The thing is, he never would have imagined this.
“Sappho!” Sempronia freezes, half turned, but Dean can’t stop seeing the mass of ridged scars covering her back from shoulderblades down to her upper thighs before they disappear into the water.
“Di Omnes,” his companion whispers, and Dean mind helpfully offers up what did the damage; a cane, a whip, a leather belt, a switch from a tree in the peristyle garden that Sempronia had chopped down the day of her husband’s death and burned with his body. Years and years of those from the look of it, and he glimpses more on her small breasts—Jesus Christ—her belly, the fronts of her thighs. He looks at his companion’s dress and then at Sempronia: everywhere a normal dress would hide them, son of a bitch.
“Get out!” Sempronia shouts, face flushed red in humiliation as her thin hands fist at her sides. “I’ll have you whipped…” Her voice cuts off and, looking nauseated, her shoulders bow as she closes her eyes. Taking a shaking breath, she says, “Leave me. Now.”
“Yes, domina,” Sappho answers, voice startling calm, her expression showing nothing but disinterest. “Forgive me, the oils your mother ordered arrived. Let me put them away.” There’s a brief pause as she glances into the hall before shutting the door firmly. Carefully not looking at Sempronia, she puts them on a small table, taking time to rearrange them for no reason Dean can figure out. “Would you like me to fetch your maid, domina?”
“No.” Sempronia still hasn’t moved. “Nissa is otherwise occupied.” From the way she says it, Nissa is always occupied when Sempronia decides she needs to bathe.
Sappho nods, turning with one of the bottles in her hand. “Allow me to assist you, then.”
Sempronia’s expression turns to horror, mouth dropping open, but Sappho simply walks to the edge of the tub and sets down the oil.
“Sappho, you will—” Sempronia’s voice cuts off as Sappho loosens her dress and it falls to her feet. Stepping out of it, she picks it up, tossing it toward the wall.
Dean isn’t the kind of guy who spies on naked girls in bathtubs—bathing rooms—but holy fucking shit. Sappho is really…
“Healthy,” he blurts out, and feels his face heat. “She’s—uh, doing pretty good since she got here. Good to know.”

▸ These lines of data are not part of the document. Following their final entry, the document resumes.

(** C3 (as amended).  When the exact key is in the table its entry is the
    result.  Otherwise the loop keeps one running best over all entries
    whose key contains the candidate, a key that starts with it being one
    of them: the result is the first of the entries with the longest such
    key, and there is none exactly when no non-empty key contains the
    candidate.  The candidate "cleans" selects the entry keyed
    "cleansing milk", and of the entries "milk" and "cleansing milk" the
    longer key wins. *)
Theorem fuzzy_longest_containing_key : forall (title_lookup : TitleLookup) (c : str),
  (forall v, lookup_get title_lookup c = Some v -> lookup_title title_lookup c = Some v)
  /\ (lookup_get title_lookup c = None ->
      lookup_title title_lookup c = fuzzy_match title_lookup c)
  /\ (forall v, fuzzy_match title_lookup c = Some v ->
                first_longest_key c title_lookup v)
  /\ (fuzzy_match title_lookup c = None <->
      forall k v, In (k, v) title_lookup -> contains k c = true -> k = [])
  /\ lookup_title [(u"cleansing milk", (u"Очищающее молочко", u"Cleansing Milk"))]
                  (u"cleans")
     = Some (u"Очищающее молочко", u"Cleansing Milk")
  /\ lookup_title [ (u"milk", (u"Молочко", u"Milk"));
                    (u"cleansing milk", (u"Очищающее молочко", u"Cleansing Milk")) ]
                  (u"ilk")
     = Some (u"Очищающее молочко", u"Cleansing Milk").
Proof.
  intros d c. split; [|split; [|split; [|split; [|split]]]].
  - intros v H. unfold lookup_title. rewrite H. reflexivity.
  - intros H. unfold lookup_title. rewrite H. reflexivity.
  - intros v H. unfold fuzzy_match in H.
    destruct (fuzzy_fold c d None O)
      as [[Hr Hall]|[e1 [k1 [v1 [l1 [Hs [Hr [Hc [Hn [Hb Ha]]]]]]]]]];
      rewrite Hr in H; simpl in H; [discriminate|].
    inversion H; subst v1. exists e1, k1, l1. repeat split; assumption.
  - unfold fuzzy_match.
    destruct (fuzzy_fold c d None O)
      as [[Hr Hall]|[e1 [k1 [v1 [l1 [Hs [Hr [Hc [Hn [Hb Ha]]]]]]]]]];
      rewrite Hr; simpl; split; intro H.
    + intros k v Hin Hc. specialize (Hall k v Hin Hc).
      destruct k; [reflexivity|simpl in Hall; lia].
    + reflexivity.
    + discriminate.
    + exfalso. assert (k1 = []).
      { apply (H k1 v1); [|assumption]. subst d. apply in_or_app. right. left.
        reflexivity. }
      subst k1. simpl in Hn. lia.
  - vm_compute. reflexivity.
  - vm_compute. reflexivity.
Qed.

End FuzzyResolution.

Lemma fuzzy_longest_containing_key_witness :
  TextAssembler.lookup_title milk_table (u"milk")
  = Some (u"Очищающее молочко", u"Cleansing Milk")
  /\ first_longest_key (u"milk") milk_table (u"Очищающее молочко", u"Cleansing Milk").
Proof.
  destruct (@fuzzy_longest_containing_key milk_table (u"milk"))
    as [_ [Hnone [Hsome _]]].
  split.
  - rewrite (Hnone eq_refl). vm_compute. reflexivity.
  - apply Hsome. vm_compute. reflexivity.
Defined.

(** C3 as stated fails: the key "milk bath" starts with the candidate
    "milk" and the key "cleansing milk" only contains it, yet the code
    selects "cleansing milk" (the longer key), where the rule of the
    specification selects "milk bath". *)
Lemma fuzzy_prefix_not_preferred :
  startswith (u"milk bath") (u"milk") = true
  /\ startswith (u"cleansing milk") (u"milk") = false
  /\ contains (u"cleansing milk") (u"milk") = true
  /\ TextAssembler.lookup_title milk_table (u"milk")
     = Some (u"Очищающее молочко", u"Cleansing Milk")
  /\ spec_fuzzy_match milk_table (u"milk") = Some (u"Молочная ванна", u"Milk Bath")
  /\ TextAssembler.lookup_title milk_table (u"milk")
     <> spec_fuzzy_match milk_table (u"milk").
Proof.
  repeat split; try (vm_compute; reflexivity).
  vm_compute. discriminate.
Qed.

(** ** Block assembly as a state machine over the sorted pages *)

Section Assembly.
Context {U : Unicode}.
Import TextAssembler.

Variable pm : PageMap.
Variable title_lookup : TitleLookup.

(** The normalized title of the page under a page number. *)
Definition norm_title (cleaned_by_page : PageMap) (n : Z) : str :=
  match getitem cleaned_by_page n with
  | Some data => strip (top_left_title_norm data)
  | None => []
  end.

(** The pages of one product: the first carries the title, every other
    page carries the same title or none. *)
Definition run_pages (cleaned_by_page : PageMap) (t : str) (pages : list Z) : Prop :=
  exists first others,
    pages = first :: others
    /\ norm_title cleaned_by_page first = t
    /\ Forall (fun n => norm_title cleaned_by_page n = []
                        \/ norm_title cleaned_by_page n = t) others.

Definition product_run (cleaned_by_page : PageMap) (b : Block) : Prop :=
  kind b = Product /\ anchor b <> []
  /\ run_pages cleaned_by_page (anchor b) (page_numbers b).

Fixpoint adjacent_differ (titles : list str) : Prop :=
  match titles with
  | a :: rest =>
      match rest with
      | b :: _ => a <> b
      | [] => True
      end /\ adjacent_differ rest
  | [] => True
  end.

Definition rendered (lookup : TitleLookup) (cleaned_by_page : PageMap) (b : Block) : Prop :=
  _create_product_block lookup (anchor b) (page_numbers b) cleaned_by_page
  = Some (text b).

Lemma adjacent_differ_snoc : forall l a b,
  adjacent_differ (l ++ [a]) -> a <> b -> adjacent_differ ((l ++ [a]) ++ [b]).
Proof.
  induction l as [|x l IH]; intros a b H Hne; simpl in *.
  - repeat split; auto.
  - destruct H as [H1 H2]. split; [|apply IH; assumption].
    destruct l; simpl in *; assumption.
Qed.

Lemma adjacent_differ_init : forall l a,
  adjacent_differ (l ++ [a]) -> adjacent_differ l.
Proof.
  induction l as [|x l IH]; intros a H; simpl in *; [exact I|].
  destruct H as [H1 H2]. split; [|eapply IH; eassumption].
  destruct l; simpl in *; [exact I|assumption].
Qed.

Lemma gather_total : forall pages st,
  Forall (fun n => In n (keys pm)) pages ->
  exists r, gather pm pages st = Some r.
Proof.
  induction pages as [|n pages IH]; intros st H; simpl; [eauto|].
  inversion H as [|? ? Hn Hrest]; subst.
  destruct (getitem_In pm n Hn) as [d Hd]. rewrite Hd. simpl.
  destruct st as [[texts first] comp].
  destruct (truthy (strip (full_text d))); [destruct (negb (truthy first))|];
    apply IH; assumption.
Qed.

Lemma create_product_block_total : forall title pages,
  Forall (fun n => In n (keys pm)) pages ->
  exists block, _create_product_block title_lookup title pages pm = Some block.
Proof.
  intros title pages H. unfold _create_product_block.
  destruct (gather_total ([], [], []) H) as [[[texts first] comp] Hg].
  rewrite Hg. simpl.
  destruct (truthy (strip (clean_block (join [NL; NL] texts)))); eauto.
Qed.

Lemma section_texts_total : forall pages,
  Forall (fun n => In n (keys pm)) pages ->
  exists texts, section_texts pm pages = Some texts.
Proof.
  induction pages as [|n pages IH]; intros H; simpl; [eauto|].
  inversion H as [|? ? Hn Hrest]; subst.
  destruct (getitem_In pm n Hn) as [d Hd]. rewrite Hd. simpl.
  destruct (IH Hrest) as [texts Ht]. rewrite Ht. simpl. eauto.
Qed.

(** The invariant of the page loop after the pages [done]. *)
Record Inv (done : list Z) (st : Loop) : Prop := mkInv {
  inv_keys : Forall (fun n => In n (keys pm)) done;
  inv_pages : section_pages st ++ List.concat (map page_numbers (all_blocks st))
              ++ current_product_pages st = done;
  inv_section : Forall (fun n => norm_title pm n = []) (section_pages st);
  inv_runs : Forall (product_run pm) (all_blocks st);
  inv_rendered : Forall (rendered title_lookup pm) (all_blocks st);
  inv_current :
    match current_product_title st with
    | None => current_product_pages st = [] /\ all_blocks st = []
    | Some t =>
        t <> [] /\ run_pages pm t (current_product_pages st)
        /\ adjacent_differ (map anchor (all_blocks st) ++ [t])
    end
}.

Lemma inv_init : Inv [] (mkLoop [] None [] []).
Proof. constructor; simpl; auto. Qed.

Lemma Forall_snoc : forall (A : Type) (P : A -> Prop) l x,
  Forall P l -> P x -> Forall P (l ++ [x]).
Proof. intros A P l x Hl Hx. apply Forall_app. split; [assumption|]. constructor; auto. Qed.

Lemma inv_current_pages_keys : forall done st,
  Inv done st -> Forall (fun n => In n (keys pm)) (current_product_pages st).
Proof.
  intros done st I. pose proof (inv_keys I) as K. rewrite <- (inv_pages I) in K.
  apply Forall_app in K as [_ K]. apply Forall_app in K as [_ K]. exact K.
Qed.

Lemma run_pages_snoc : forall t pages n,
  run_pages pm t pages -> (norm_title pm n = [] \/ norm_title pm n = t) ->
  run_pages pm t (pages ++ [n]).
Proof.
  intros t pages n [first [others [Hp [Hf Ho]]]] Hn. subst pages.
  exists first, (others ++ [n]). split; [reflexivity|]. split; [assumption|].
  apply Forall_snoc; assumption.
Qed.

Lemma page_step_inv : forall done st n,
  Inv done st -> In n (keys pm) ->
  exists st', page_step title_lookup pm st n = Some st' /\ Inv (done ++ [n]) st'.
Proof.
  intros done st n I Hn. unfold page_step.
  destruct (getitem_In pm n Hn) as [d Hd]. rewrite Hd. simpl.
  assert (Ht : norm_title pm n = strip (top_left_title_norm d)).
  { unfold norm_title. rewrite Hd. reflexivity. }
  assert (K : Forall (fun k => In k (keys pm)) (done ++ [n])).
  { apply Forall_snoc; [exact (inv_keys I)|exact Hn]. }
  pose proof (inv_current I) as C.
  pose proof (inv_pages I) as P.
  destruct st as [blocks cur pages sec]; simpl in *.
  rewrite <- Ht.
  destruct (truthy (norm_title pm n)) eqn:T.
  - apply truthy_true in T.
    destruct cur as [t0|]; simpl.
    + destruct C as [Ht0 [Hrun Hadj]].
      destruct (str_eqb (norm_title pm n) t0) eqn:E; simpl.
      * apply str_eqb_eq in E.
        eexists. split; [reflexivity|].
        constructor; simpl; try assumption.
        -- rewrite <- P. rewrite <- !app_assoc. reflexivity.
        -- exact (inv_section I).
        -- exact (inv_runs I).
        -- exact (inv_rendered I).
        -- split; [assumption|]. split; [|assumption].
           apply run_pages_snoc; [assumption|right; assumption].
      * apply str_eqb_neq in E.
        unfold close_product; simpl.
        destruct t0 as [|c0 t0]; [congruence|].
        destruct Hrun as [first [others [Hp [Hf Ho]]]]. subst pages.
        destruct (@create_product_block_total (c0 :: t0) (first :: others))
          as [block Hb].
        { exact (inv_current_pages_keys I). }
        rewrite Hb. simpl.
        eexists. split; [reflexivity|].
        constructor; simpl; try assumption.
        -- rewrite <- P. rewrite map_app, concat_app. simpl.
           rewrite app_nil_r. rewrite <- !app_assoc. reflexivity.
        -- exact (inv_section I).
        -- apply Forall_snoc; [exact (inv_runs I)|].
           repeat split; simpl; try assumption; try discriminate.
           exists first, others. auto.
        -- apply Forall_snoc; [exact (inv_rendered I)|]. exact Hb.
        -- split; [assumption|]. split.
           ++ exists n, []. auto.
           ++ rewrite map_app. simpl. apply adjacent_differ_snoc; [assumption|].
              congruence.
    + destruct C as [Hp Hb]. subst pages blocks.
      unfold close_product; simpl.
      eexists. split; [reflexivity|].
      constructor; simpl; try assumption.
      * rewrite <- P. simpl. rewrite app_nil_r. reflexivity.
      * exact (inv_section I).
      * constructor.
      * constructor.
      * split; [assumption|]. split; [exists n, []; auto|]. simpl. auto.
  - apply truthy_false in T.
    destruct cur as [t0|]; simpl.
    + destruct C as [Ht0 [Hrun Hadj]].
      destruct t0 as [|c0 t0]; [congruence|]. simpl.
      eexists. split; [reflexivity|].
      constructor; simpl; try assumption.
      * rewrite <- P. rewrite <- !app_assoc. reflexivity.
      * exact (inv_section I).
      * exact (inv_runs I).
      * exact (inv_rendered I).
      * split; [assumption|]. split; [|assumption].
        apply run_pages_snoc; [assumption|left; assumption].
    + destruct C as [Hp Hb]. subst pages blocks.
      eexists. split; [reflexivity|].
      constructor; simpl; try assumption.
      * rewrite <- P. simpl. rewrite !app_nil_r. reflexivity.
      * apply Forall_snoc; [exact (inv_section I)|assumption].
      * constructor.
      * constructor.
      * auto.
Qed.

“That’s what I was going to say,” his companion answers breathlessly, and glancing at her, he’s relieved to see the same expression he feels on his own face. Sappho could model a Greek statue or something: full breasts, a narrow waist and slim hips, overall drop-dead gorgeous. She’s almost unreal. “My maids never stripped down to bathe me,” she adds, a note of disappointment in her voice. “And none of them looked like that.”

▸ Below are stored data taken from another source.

Lemma writes_setMate v x : respects R anyValue (setMate v x).
Proof. wr_upd. Qed.
Lemma writes_setLabel b x : respects R anyValue (setLabel b x).
Proof. wr_upd. Qed.
Lemma writes_setLabelEnd b x : respects R anyValue (setLabelEnd b x).
Proof. wr_upd. Qed.
Lemma writes_setInBlossom b x : respects R anyValue (setInBlossom b x).
Proof. wr_upd. Qed.
Lemma writes_setBlossomParent b x : respects R anyValue (setBlossomParent b x).
Proof. wr_upd. Qed.
Lemma writes_setBlossomChilds b x : respects R anyValue (setBlossomChilds b x).
Proof. wr_upd. Qed.
Lemma writes_setBlossomBase b x : respects R anyValue (setBlossomBase b x).
Proof. wr_upd. Qed.
Lemma writes_setBlossomEndPs b x : respects R anyValue (setBlossomEndPs b x).
Proof. wr_upd. Qed.
Lemma writes_setBestEdge b x : respects R anyValue (setBestEdge b x).
Proof. wr_upd. Qed.
Lemma writes_setBlossomBestEdges b x :
  respects R anyValue (setBlossomBestEdges b x).
Proof. wr_upd. Qed.
Lemma writes_setDualVar b x : respects R anyValue (setDualVar b x).
Proof. wr_upd. Qed.
Lemma writes_allowEdgeTrue k : respects R anyValue (allowEdgeTrue k).
Proof. wr_upd. Qed.
Lemma writes_queuePush vs : respects R anyValue (queuePush vs).
Proof. wr_upd. Qed.
Lemma writes_unusedPush b : respects R anyValue (unusedPush b).
Proof. wr_upd. Qed.
Lemma writes_assignLabelMinusOne : respects R anyValue assignLabelMinusOne.
Proof. wr_upd. Qed.
Lemma writes_setLabelNeg1 x :
  respects R anyValue (upd (fun s => Some (set_labelNeg1 s x))).
Proof. wr_upd. Qed.

Hint Resolve writes_setMate writes_setLabel writes_setLabelEnd
  writes_setInBlossom writes_setBlossomParent writes_setBlossomChilds
  writes_setBlossomBase writes_setBlossomEndPs writes_setBestEdge
  writes_setBlossomBestEdges writes_setDualVar writes_allowEdgeTrue
  writes_queuePush writes_unusedPush writes_assignLabelMinusOne
  writes_setLabelNeg1 : resp.

Lemma writes_queuePop : respects R anyValue queuePop.
Proof. unfold queuePop. resp_go. wr_upd. Qed.
Lemma writes_unusedPop : respects R anyValue unusedPop.
Proof. unfold unusedPop. resp_go. wr_upd. Qed.
Lemma writes_blossomLeaves b : respects R anyValue (blossomLeaves g fuel b).
Proof. unfold blossomLeaves. apply respects_Get. intros s. resp_go. Qed.
Lemma writes_slack k : respects R anyValue (slack g k).
Proof. apply respects_rd. Qed.

Hint Resolve writes_queuePop writes_unusedPop writes_blossomLeaves
  writes_slack : resp.

Lemma writes_assignLabelRec n vertex labelType labelingEdge :
  respects R anyValue (assignLabelRec g fuel n vertex labelType labelingEdge).
Proof.
  revert vertex labelType labelingEdge.
  induction n as [|n IH]; intros; cbn [assignLabelRec]; resp_go.
Qed.

Lemma writes_assignLabel vertex labelType labelingEdge :
  respects R anyValue (assignLabel g fuel vertex labelType labelingEdge).
Proof. apply writes_assignLabelRec. Qed.

Hint Resolve writes_assignLabel : resp.

Lemma writes_pushChild b x : respects R anyValue (pushChild b x).
Proof. unfold pushChild. resp_go. Qed.
Lemma writes_pushEndP b x : respects R anyValue (pushEndP b x).
Proof. unfold pushEndP. resp_go. Qed.
Lemma writes_addBlossomBestEdge b bestEdgeTo edgeK :
  respects R anyValue (addBlossomBestEdge g b bestEdgeTo edgeK).
Proof. unfold addBlossomBestEdge. resp_go. Qed.

Hint Resolve writes_pushChild writes_pushEndP writes_addBlossomBestEdge : resp.

Lemma writes_scanBlossom v w : respects R anyValue (scanBlossom g fuel v w).
Proof. unfold scanBlossom, scanBlossomStep. resp_go. Qed.

Lemma writes_addBlossom base k : respects R anyValue (addBlossom g fuel base k).
Proof. unfold addBlossom. resp_go. Qed.

Lemma writes_findLabelled leaves : respects R anyValue (findLabelled leaves).
Proof. induction leaves as [|v rest IH]; cbn [findLabelled]; resp_go. Qed.

Hint Resolve writes_scanBlossom writes_addBlossom writes_findLabelled : resp.

Lemma writes_expandBlossomRelabel b :
  respects R anyValue (expandBlossomRelabel g fuel b).
Proof. unfold expandBlossomRelabel. resp_go. Qed.

Hint Resolve writes_expandBlossomRelabel : resp.

Lemma writes_expandBlossomRec n b endStage :
  respects R anyValue (expandBlossomRec g fuel n b endStage).
Proof.
  revert b endStage. induction n as [|n IH]; intros; cbn [expandBlossomRec]; resp_go.
Qed.

Lemma writes_expandBlossom b endStage :
  respects R anyValue (expandBlossom g fuel b endStage).
Proof. apply writes_expandBlossomRec. Qed.

Hint Resolve writes_expandBlossom : resp.

Lemma writes_augmentBlossomRec n b v :
  respects R anyValue (augmentBlossomRec g fuel n b v).
Proof.
  revert b v. induction n as [|n IH]; intros; cbn [augmentBlossomRec]; resp_go.
Qed.

Lemma writes_augmentBlossom b v :
  respects R anyValue (augmentBlossom g fuel b v).
Proof. apply writes_augmentBlossomRec. Qed.

Hint Resolve writes_augmentBlossom : resp.

Lemma writes_augmentMatching k : respects R anyValue (augmentMatching g fuel k).
Proof. unfold augmentMatching, augmentMatchingStep. resp_go. Qed.

Hint Resolve writes_augmentMatching : resp.

Lemma writes_initRoots : respects R anyValue (initRoots g fuel).
Proof. unfold initRoots. resp_go. Qed.

Lemma writes_trackBestEdge x k : respects R anyValue (trackBestEdge g x k).
Proof. unfold trackBestEdge. resp_go. Qed.

Hint Resolve writes_initRoots writes_trackBestEdge : resp.

Lemma writes_hasVertexLabel v l : respects R anyValue (hasVertexLabel v l).
Proof. unfold hasVertexLabel. resp_go. Qed.

Hint Resolve writes_hasVertexLabel : resp.

Lemma writes_scanNeighbour v p : respects R anyValue (scanNeighbour g fuel v p).
Proof. unfold scanNeighbour, isUnlabeledVertex, isSVertex. resp_go. Qed.

Hint Resolve writes_scanNeighbour : resp.

Lemma writes_searchLoop : respects R anyValue (searchLoop g fuel).
Proof. unfold searchLoop. resp_go. Qed.

Lemma writes_applyDelta d : respects R anyValue (applyDelta g d).
Proof. unfold applyDelta. resp_go. Qed.

Lemma writes_actOnDelta d : respects R anyValue (actOnDelta g fuel d).
Proof. unfold actOnDelta, isUnlabeledVertex. resp_go. Qed.

Hint Resolve writes_searchLoop writes_applyDelta writes_actOnDelta : resp.

Lemma writes_dualAdjust : respects R anyValue (dualAdjust g fuel).
Proof. unfold dualAdjust. resp_go. Qed.

Hint Resolve writes_dualAdjust : resp.

Lemma writes_stageSearch : respects R anyValue (stageSearch g fuel).
Proof. unfold stageSearch. resp_go. Qed.

Lemma writes_endStageExpand : respects R anyValue (endStageExpand g fuel).
Proof. unfold endStageExpand. resp_go. Qed.

End Footprint.

Lemma writes_stageReset (g : Graph) (R : State -> State -> Prop) :
  (forall s l, R s (set_labelNeg1 (set_label s l) None)) ->
  (forall s l, R s (set_bestEdge s l)) ->
  (forall s l, R s (set_blossomBestEdges s l)) ->
  (forall s l, R s (set_allowEdge s l)) ->
  (forall s q, R s (set_queue s q)) ->
  respects R anyValue (stageReset g).
Proof.
  intros H1 H2 H3 H4 H5. unfold stageReset.
  repeat (apply (respects_bind anyValue);
          [apply respects_upd; intros s s' [= <-]; auto | intros _ _]).
  apply respects_upd. intros s s' [= <-]. auto.
Qed.

(** ** Footprints and Hoare-style rules *)

Lemma sameField_refl f s : sameField f s s.
Proof. destruct f; reflexivity. Qed.

Lemma sameField_trans f s1 s2 s3 :
  sameField f s1 s2 -> sameField f s2 s3 -> sameField f s1 s3.
Proof. destruct f; simpl; congruence. Qed.

Lemma writesOnly_refl fs s : writesOnly fs s s.
Proof. intros f _. apply sameField_refl. Qed.

Lemma writesOnly_trans fs s1 s2 s3 :
  writesOnly fs s1 s2 -> writesOnly fs s2 s3 -> writesOnly fs s1 s3.
Proof. intros H1 H2 f Hf. eapply sameField_trans; eauto. Qed.

Lemma writesOnly_mono fs fs' s s' :
  (forall f, f ∈ fs -> f ∈ fs') -> writesOnly fs s s' -> writesOnly fs' s s'.
Proof. intros Hsub H f Hf. apply H. intros Hin. apply Hf, Hsub, Hin. Qed.

Ltac solve_elem :=
  repeat first [apply list_elem_of_here | apply list_elem_of_further].

Ltac wr_only :=
  intros;
  let f := fresh "f" in let Hf := fresh "Hf" in
  intros f Hf; destruct f;
  first [reflexivity | exfalso; apply Hf; solve_elem].

Lemma wp_any {A} (p : prog A) s : wp anyStore (fun _ _ => True) p s.
Proof.
  revert s. induction p as [x|h|k IH|s' k IH]; intros s; simpl; auto.
  split; [exact I|apply IH].
Qed.

Lemma wp_of_respects {A} (R : State -> State -> Prop) (p : prog A) s0 s :
  (forall x y z, R x y -> R y z -> R x z) ->
  respects R anyValue p -> R s0 s ->
  wp anyStore (fun _ s' => R s0 s') p s.
Proof.
  intros Htrans Hp Hs.
  apply (wp_relax R); [intros; exact I|].
  apply wp_final; [exact Htrans|exact Hs|].
  eapply wp_weaken; [|apply Hp]. intros; exact I.
Qed.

The movies lied; he should have known. “So this wasn’t standard?”
“I wish. Clodius would often join me in my bath, however,” she answers distractedly as Sappho joins a silent Sempronia in the bath like the opening scene of all the porn ever (or should be), water lipping at her skin until she’s submerged to the upper thigh and therefore leaving Dean no safe place to look. “He preferred to be the one to bathe and oil me. A well-made man indeed, but no Sappho.”
Huh. “That fun? The bath thing?”
“I recommend it,” she says, then hisses, and Dean follows her gaze back to Sappho and stills; as Sappho half-turns to get the oil, they can see the barely visible silver lines that cover almost her entire back. Sempronia closes her mouth, but she stands very still as Sappho gently pours the olive oil in her hands before stepping behind her and starting with Sempronia’s shoulders.
“Relax, domina,” Sappho says in the most normal voice in the world. “I was well-taught; tell me if you feel any discomfort.”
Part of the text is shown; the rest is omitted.